**Task description**: Track down every line below that holds "marked" and copy it.

· · · · ·

(** X6. When [main] returns, every entry point is marked and every link of a
    marked page leads to a marked page: the run has processed all it could
    reach. *)
Theorem returned_run_is_complete (w : World) (fuel : nat) (st : State) :
  main w fuel initial = Returned () st →
  (∀ e, e ∈ ENTRY_POINTS → e ∈ alreadyParsedIds st)
  ∧ (∀ t l, t ∈ alreadyParsedIds st → l ∈ linksOf w t →
            Link.link l ∈ alreadyParsedIds st).
Proof.
  unfold main. rewrite crawl_eq.
  destruct (seed w ENTRY_POINTS [] [] initial) as [[links entryPoints] st1|e st1|st1] eqn:Es;
    [|done..].
  apply seed_Returned in Es as (-> & HV & _ & _).
  change (alreadyParsedIds initial) with (∅ : gset string) in HV.
  rewrite (right_id_L ∅ (∪)) in HV.
  destruct (writeEntryPointFile_eq w entryPoints st1) as [content ->].
  destruct (writable w _); [|done].
  destruct (drain w fuel 0 _ _) as [[] st3|e st3|st3] eqn:Ed; [|done..].
  intros [= <-]. simpl.
  apply drain_complete in Ed as [Hsub Hclosed].
  - split; [|done]. intros e He. apply Hsub. simpl. rewrite HV.
    by apply elem_of_list_to_set.
  - intros j l Hj. lia.
  - intros t l Ht Hl. apply elem_of_concat. exists (linksOf w t). split; [|done].
    apply list_elem_of_fmap. exists t. split; [done |].
    simpl in Ht. rewrite HV in Ht. by apply elem_of_list_to_set in Ht.
Qed.

Lemma returned_run_is_complete_witness :
  "index.php/c.html"
  ∈ alreadyParsedIds (final (main (world siteHub []) 100 initial)).
Proof.
  refine (proj2 (returned_run_is_complete (world siteHub []) 100
                   (final (main (world siteHub []) 100 initial)) _)
            "index.php/regeln.html"
            {| Link.text := "C"; Link.wholeLink := "index.php/c.html";
               Link.link := "index.php/c.html" |} _ _).
  - by vm_compute.
  - apply (proj1 (returned_run_is_complete (world siteHub []) 100 _ ltac:(by vm_compute))).
    unfold ENTRY_POINTS. set_solver.
  - apply (bool_decide_unpack _). by vm_compute.
Defined.

(** ** The matcher against the language of a regular expression *)

Lemma star_sound {A} p s (k : string → option A) x :
  Regex.star p s k = Some x →
  ∃ m rest, s = m +:+ rest ∧ JS.all p m = true ∧ k rest = Some x.
Proof.
  induction s as [|c s IH]; simpl.
  - intros Hk. by exists "", "".
  - destruct (p c) eqn:Hc; [|intros Hk; by exists "", (String c s)].
    destruct (Regex.star p s k) as [y|] eqn:Hs.
    + intros [= ->]. destruct (IH eq_refl) as (m & rest & -> & Hm & Hk).
      exists (String c m), rest. simpl. by rewrite Hc, Hm.
    + intros Hk. by exists "", (String c s).
Qed.

Lemma run_sound {A} r s caps (k : string → list string → option A) x :
  Regex.run r s caps k = Some x →
  ∃ m rest caps', s = m +:+ rest ∧ Matches r m caps'
                  ∧ k rest (caps ++ caps') = Some x.
Proof.
  revert s caps k x. induction r as [c|p|p|p|r1 IH1 r2 IH2|r IH];
    intros s caps k x; simpl.
  - destruct s as [|d s]; [done |]. destruct (Ascii.eqb c d) eqn:E; [|done].
    apply Ascii.eqb_eq in E as <-. intros Hk.
    exists (String c ""), s, []. rewrite (right_id_L [] (++)).
    split; [done |]. split; [constructor | done].
  - destruct s as [|d s]; [done |]. destruct (p d) eqn:E; [|done]. intros Hk.
    exists (String d ""), s, []. rewrite (right_id_L [] (++)).
    split; [done |]. split; [by constructor | done].
  - intros (m & rest & -> & Hm & Hk)%star_sound.
    exists m, rest, []. rewrite (right_id_L [] (++)).
    split; [done |]. split; [by constructor | done].
  - destruct s as [|d s]; [done |]. destruct (p d) eqn:E; [|done].
    intros (m & rest & -> & Hm & Hk)%star_sound.
    exists (String d m), rest, []. rewrite (right_id_L [] (++)).
    split; [done |]. split; [|done]. constructor; [done |]. simpl. by rewrite E, Hm.
  - intros (m1 & rest1 & caps1 & -> & H1 & Hk)%IH1.
    apply IH2 in Hk as (m2 & rest2 & caps2 & -> & H2 & Hk).
    exists (m1 +:+ m2), rest2, (caps1 ++ caps2).
    rewrite str_app_assoc, (assoc_L (++)). split; [done |].
    split; [by constructor | done].
  - intros (m & rest & caps' & -> & Hm & Hk)%IH.
    rewrite consumed_app, <- (assoc_L (++)) in Hk.
    exists m, rest, (caps' ++ [m]). split; [done |]. split; [by constructor | done].
Qed.

Lemma matchHere_sound r s m :
  Regex.matchHere r s = Some m →
  Regex.before m = "" ∧ s = Regex.matched m +:+ Regex.after m
  ∧ Matches r (Regex.matched m) (Regex.captures m).
Proof.
  unfold Regex.matchHere.
  intros (m' & rest & caps & -> & Hm & [= <-])%run_sound. simpl.
  by rewrite consumed_app.
Qed.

· · · · ·

**Answer**:
(** X6. When [main] returns, every entry point is marked and every link of a
    marked page leads to a marked page: the run has processed all it could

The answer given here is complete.